**SUPPLIED ENTRIES**
(** X16: running the suppression node again replaces its hooks instead of
    stacking them: when two enabled calls return one after the other, the
    hooks active after the second are those the model had outside the shared
    keys before the first, plus the hooks of the second call, which are
    exactly the recorded ones; so strengths never compound. *)
Theorem suppress_rerun_replaces (f1 f2 : float) (s1 e1 s2 e2 : Z)
  (m m1 m2 : model) :
  wf m ->
  Suppress.suppress true f1 s1 e1 m = (Ok tt, m1) ->
  Suppress.suppress true f2 s2 e2 m1 = (Ok tt, m2) ->
  exists new2,
    lipsync_suppress_hooks m2 = Some (map hook_id new2) /\
    active m2 = without (shared_tracked m) (active m) ++ new2 /\
    Forall (suppress_hook f2) new2.
Proof.
  intros W E1 E2.
  destruct (suppress_spec f1 s1 e1 m W)
    as (r & m' & new1 & E & R1 & O1 & C1 & K1 & T1).
  rewrite E1 in E. injection E as <- <-. specialize (K1 eq_refl).
  destruct (shared_after_suppress m1 new1 (Ok tt) C1 (fun _ => K1) T1)
    as [Hs Hs'].
  specialize (Hs' eq_refl).
  assert (W1 : wf m1) by (eapply v4_apply_keeps_wf; eassumption).
  destruct (suppress_spec f2 s2 e2 m1 W1)
    as (r & m' & new2 & E & R2 & _ & _ & K2 & _).
  rewrite E2 in E. injection E as <- <-. specialize (K2 eq_refl).
  exists new2. split; [exact K2|]. split.
  - destruct R2 as (_ & _ & Ha & _). rewrite Ha, Hs'. f_equal.
    eapply without_new; eassumption.
  - now destruct R2 as (_ & _ & _ & _ & _ & HP).
Qed.

Lemma suppress_rerun_replaces_witness :
  exists new2,
    lipsync_suppress_hooks
      (snd (Suppress.suppress true 0.5 0 0
              (snd (Suppress.suppress true 0.25 0 1 fresh_model))))
    = Some (map hook_id new2) /\
    active (snd (Suppress.suppress true 0.5 0 0
                   (snd (Suppress.suppress true 0.25 0 1 fresh_model))))
    = without (shared_tracked fresh_model) (active fresh_model) ++ new2 /\
    Forall (suppress_hook 0.5) new2.
Proof.
  apply (suppress_rerun_replaces 0.25 0.5 0 1 0 0 fresh_model
           (snd (Suppress.suppress true 0.25 0 1 fresh_model))).
  - exact wf_fresh_model.
  - vm_compute. reflexivity.
  - vm_compute. reflexivity.
Defined.

End SuppressRerun.
(** * storey/flow.py: the execution core of the dataflow pipeline

    A shallow embedding of [storey/flow.py] and the properties of its
    fan-out / termination protocol, of the [Source] admission queue, of
    the [JoinWithHttp] consumer task, of the V3IO access settings and
    table join built on it, and of [build_flow].  The parser of V3IO
    responses ([_v3io_parse_response]) is a parameter of the table join.

    Conventions of the embedding.
    - A Python value is a [PyVal]; an exception is an [Exn]; a call that
      may raise returns a [Res].
    - A node object is identified by its position in the tree (the list
      of outlet indices leading to it from the source).  The mutable
      attributes of the node objects live in a [Store] keyed by that
      position; the wiring ([_outlets]) and the constructor arguments are
      the immutable [Flow] term.
    - User callables are functions [PyVal -> Res PyVal]: the value a
      coroutine function yields once awaited is the value of the call, so
      [_is_async] does not appear.
    - The tasks that [_do_downstream] creates for the outlets of a node
      work on disjoint sub-trees; the embedding runs them one after the
      other, in outlet order, which is also the order in which they are
      awaited.
    - When a call raises, the store is not returned: what the nodes hold
      after a failure is not modelled, and no statement reads it.
    - The producer thread and the loop thread of a [Source], and the
      caller, the worker and the transport of a [JoinWithHttp] node, are
      run as transition systems whose steps interleave freely.  The
      runs of a source have one producer thread, except where several
      are named ([threads_step]). *)

From Stdlib Require Import ZArith Lia.
From stdpp Require Import gmap strings list pretty.
Lemma getTotals_range_witness :
  ∃ t, getTotals (mkWorld {[ STORAGE_KEY := JSON_stringify (items_to_json
                              [snapshot woodland_animal_family 36 1]) ]} []) = Some t
    ∧ Totals.shipping t = 8.95
    ∧ Totals.subtotal t <= Totals.total t.
Proof.
  assert (H : ∃ t, getTotals (mkWorld {[ STORAGE_KEY := JSON_stringify (items_to_json
                                           [snapshot woodland_animal_family 36 1]) ]} []) = Some t
                   ∧ Totals.shipping t = 8.95)
    by (eexists; split; reflexivity).
  destruct H as (t & Ht & Hs). exists t. split; [exact Ht|]. split; [exact Hs|].
  exact (proj2 (proj2 (getTotals_range _ t Ht))).
Defined.

(** ** Where the rows of a cart come from *)

Lemma same_snapshot_refl (it : Item.t) : same_snapshot it it.
Proof. by destruct it. Qed.

Lemma same_snapshot_with_quantity (q : number) (it : Item.t) :
  same_snapshot it (Item.with_quantity q it).
Proof. reflexivity. Qed.

Lemma same_snapshot_trans (a b c : Item.t) :
  same_snapshot a b → same_snapshot b c → same_snapshot a c.
Proof. unfold same_snapshot. intros -> ->. reflexivity. Qed.

(** A call changes no row but in its quantity, and adds at most the
    snapshot of the product of an [addItem]. *)
Lemma step_rows (c : call) (w w' : World) (items items' : list Item.t) :
  getItems w = Some items → step c w = Some w' → getItems w' = Some items' →
  ∀ row', row' ∈ items' →
    (∃ row, row ∈ items ∧ same_snapshot row row')
    ∨ (∃ product quantity, c = AddItem product quantity
         ∧ row' = snapshot product
                    (or_else (Product.salePrice product) (Product.price product)) quantity).
Proof.
  intros Hg Hstep Hg' row' Hin.
  destruct c as [product quantity | productId quantity | productId | ]; cbn [step] in Hstep.
  - destruct (id_cases (Product.id product) items) as [Hf | (pre & it & post & -> & Hpre & Hit)].
    + destruct (addItem_fresh product quantity w items Hg Hf) as (w1 & Ha & Hsv).
      rewrite Ha in Hstep. injection Hstep as <-.
      rewrite (saved_getItems _ _ _ Hsv) in Hg'. injection Hg' as <-.
      apply elem_of_app in Hin as [Hin | Hin].
      * left. exists row'. split; [exact Hin | apply same_snapshot_refl].
      * apply list_elem_of_singleton in Hin as ->. right. by exists product, quantity.
    + destruct (addItem_existing product quantity w pre it post Hg Hpre Hit) as (w1 & Ha & Hsv).
      rewrite Ha in Hstep. injection Hstep as <-.
      rewrite (saved_getItems _ _ _ Hsv) in Hg'. injection Hg' as <-.
      left. apply elem_of_app in Hin as [Hin | Hin].
      * exists row'. split; [apply elem_of_app; by left | apply same_snapshot_refl].
      * apply elem_of_cons in Hin as [-> | Hin].
        -- exists it. split; [|apply same_snapshot_with_quantity].
           apply elem_of_app. right. apply list_elem_of_here.
        -- exists row'. split; [|apply same_snapshot_refl].
           apply elem_of_app. right. by apply list_elem_of_further.
  - left. destruct (id_cases productId items) as [Hf | (pre & it & post & -> & Hpre & Hit)].
    + rewrite (updateQuantity_absent productId quantity w items Hg Hf) in Hstep.
      injection Hstep as <-. rewrite Hg in Hg'. injection Hg' as <-.
      exists row'. split; [exact Hin | apply same_snapshot_refl].
    + destruct (Qlt_le_dec 0 quantity) as [Hq | Hq].
      * destruct (updateQuantity_set productId quantity w pre it post Hg Hpre Hit Hq)
          as (w1 & Hu & Hsv).
        rewrite Hu in Hstep. injection Hstep as <-.
        rewrite (saved_getItems _ _ _ Hsv) in Hg'. injection Hg' as <-.
        apply elem_of_app in Hin as [Hin | Hin].
        -- exists row'. split; [apply elem_of_app; by left | apply same_snapshot_refl].
        -- apply elem_of_cons in Hin as [-> | Hin].
           ++ exists it. split; [|apply same_snapshot_with_quantity].
              apply elem_of_app. right. apply list_elem_of_here.
           ++ exists row'. split; [|apply same_snapshot_refl].
              apply elem_of_app. right. by apply list_elem_of_further.
      * destruct (updateQuantity_remove productId quantity w pre it post Hg Hpre Hit Hq)
          as (w1 & Hu & Hsv).
        rewrite Hu in Hstep. injection Hstep as <-.
        rewrite (saved_getItems _ _ _ Hsv) in Hg'. injection Hg' as <-.
        exists row'. split; [|apply same_snapshot_refl].
        apply elem_of_app in Hin as [Hin | Hin]; apply elem_of_app; [by left | right].
        by apply list_elem_of_further.
  - left. destruct (removeItem_filter productId w items Hg) as (w1 & Hr & Hsv).
    rewrite Hr in Hstep. injection Hstep as <-.
    rewrite (saved_getItems _ _ _ Hsv) in Hg'. injection Hg' as <-.
    apply list_elem_of_filter in Hin as [_ Hin].
    exists row'. split; [exact Hin | apply same_snapshot_refl].
  - destruct (clear_storage w) as (bs & Hc & _). rewrite Hc in Hstep. injection Hstep as <-.
    rewrite getItems_removed in Hg'. injection Hg' as <-. by apply elem_of_nil in Hin.
Qed.

Lemma run_rows (cs : list call) (w w' : World) (items items' : list Item.t) :
  getItems w = Some items → run cs w = Some w' → getItems w' = Some items' →
  ∀ row', row' ∈ items' →
    (∃ row, row ∈ items ∧ same_snapshot row row')
    ∨ (∃ product quantity, AddItem product quantity ∈ cs
         ∧ same_snapshot
             (snapshot product (or_else (Product.salePrice product) (Product.price product)) quantity)
             row').
Proof.
  revert w items. induction cs as [|c cs IH]; intros w items Hg Hrun Hg' row' Hin; cbn [run] in Hrun.
  - injection Hrun as <-. rewrite Hg in Hg'. injection Hg' as <-.
    left. exists row'. split; [exact Hin | apply same_snapshot_refl].
  - destruct (step_typed c w items Hg) as (w1 & items1 & Hstep & Hg1 & _).
    rewrite Hstep in Hrun. cbn [mbind option_bind] in Hrun.
    destruct (IH w1 items1 Hg1 Hrun Hg' row' Hin) as [(row1 & Hin1 & Hsame) | (p & q & Hc & Hsame)].
    + destruct (step_rows c w w1 items items1 Hg Hstep Hg1 row1 Hin1)
        as [(row & Hrow & Hsame0) | (p & q & -> & ->)].
      * left. exists row. split; [exact Hrow | by apply (same_snapshot_trans _ row1)].
      * right. exists p, q. split; [apply list_elem_of_here | exact Hsame].
    + right. exists p, q. split; [by apply list_elem_of_further | exact Hsame].
Qed.

(** X15. Every row of a cart reached from the empty one was appended by an
    [addItem] of the session and still carries what that call snapshotted:
    the id, name, image, collection, base price and sale price of the
    product passed to it, and as unit price its [salePrice || price].  No
    later call changes anything of a row but its quantity. *)
Theorem rows_keep_their_snapshot (cs : list call) (badges : list badge) (w : World)
    (items : list Item.t) (row : Item.t) :
  run cs (fresh badges) = Some w → getItems w = Some items → row ∈ items →
  ∃ product quantity, AddItem product quantity ∈ cs
    ∧ Item.id row = Product.id product
    ∧ Item.name row = Product.name product
    ∧ Item.price row = or_else (Product.salePrice product) (Product.price product)
    ∧ Item.originalPrice row = Product.price product
    ∧ Item.salePrice row = Product.salePrice product
    ∧ Item.image row = Product.image product
    ∧ Item.collection row = Product.collection product.
Proof.
  intros Hrun Hg Hin.
  destruct (run_rows cs (fresh badges) w [] items (getItems_fresh badges) Hrun Hg row Hin)
    as [(r0 & Hr0 & _) | (p & q & Hc & Hsame)]; [by apply elem_of_nil in Hr0|].
  exists p, q. split; [exact Hc|]. unfold same_snapshot in Hsame. rewrite Hsame.
  by repeat split.
Qed.

Lemma rows_keep_their_snapshot_witness :
  ∃ product quantity,
    AddItem product quantity
      ∈ [AddItem woodland_animal_family 1; UpdateQuantity "woodland-animal-family" 7]
    ∧ Item.id (snapshot woodland_animal_family 36 7) = Product.id product
    ∧ Item.name (snapshot woodland_animal_family 36 7) = Product.name product
    ∧ Item.price (snapshot woodland_animal_family 36 7)
      = or_else (Product.salePrice product) (Product.price product)
    ∧ Item.originalPrice (snapshot woodland_animal_family 36 7) = Product.price product
    ∧ Item.salePrice (snapshot woodland_animal_family 36 7) = Product.salePrice product
    ∧ Item.image (snapshot woodland_animal_family 36 7) = Product.image product
    ∧ Item.collection (snapshot woodland_animal_family 36 7) = Product.collection product.
Proof.
  destruct (run [AddItem woodland_animal_family 1; UpdateQuantity "woodland-animal-family" 7]
              (fresh [])) as [w|] eqn:Hrun; [|by vm_compute in Hrun].
  apply (rows_keep_their_snapshot _ [] w [snapshot woodland_animal_family 36 7] _ Hrun).
  - vm_compute in Hrun. injection Hrun as <-. reflexivity.
  - apply list_elem_of_here.
Defined.

(** ** [addItem] followed by [removeItem] *)

(** X16. Adding a product that has no row and removing it again restores
    the line-items: after [addItem] and then [removeItem] of the product's
    id, [getItems] returns the rows the cart had before, in their order,
    whatever quantity was added. *)
Theorem addItem_removeItem_restores (product : Product.t) (quantity : number) (w : World)
    (items : list Item.t) :
  getItems w = Some items →
  (Product.id product ∉ Item.id <$> items) →
  ∃ w',
    run [AddItem product quantity; RemoveItem (Product.id product)] w = Some w'
    ∧ getItems w' = Some items.
Proof.
  intros Hg Hnew. apply absent_not_elem in Hnew.
  destruct (addItem_fresh product quantity w items Hg Hnew) as (w1 & Ha & Hsv1).
  pose proof (saved_getItems _ _ _ Hsv1) as Hg1.
  destruct (removeItem_filter (Product.id product) w1 _ Hg1) as (w2 & Hr & Hsv2).
  exists w2. cbn [run step]. rewrite Ha. cbn [fmap option_fmap option_map mbind option_bind snd].
  rewrite Hr. cbn [fmap option_fmap option_map mbind option_bind snd].
  split; [reflexivity|]. rewrite (saved_getItems _ _ _ Hsv2). f_equal.
  rewrite filter_app, (filter_other_ids _ _ Hnew).
  rewrite filter_cons_False by (intros Hne; by apply Hne).
  by rewrite filter_nil, app_nil_r.
Qed.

**ASSIGNMENT**
Copy all lines from the entries that contain the word "value".

**TASK RESPONSE**
    - A Python value is a [PyVal]; an exception is an [Exn]; a call that
    - User callables are functions [PyVal -> Res PyVal]: the value a
      coroutine function yields once awaited is the value of the call, so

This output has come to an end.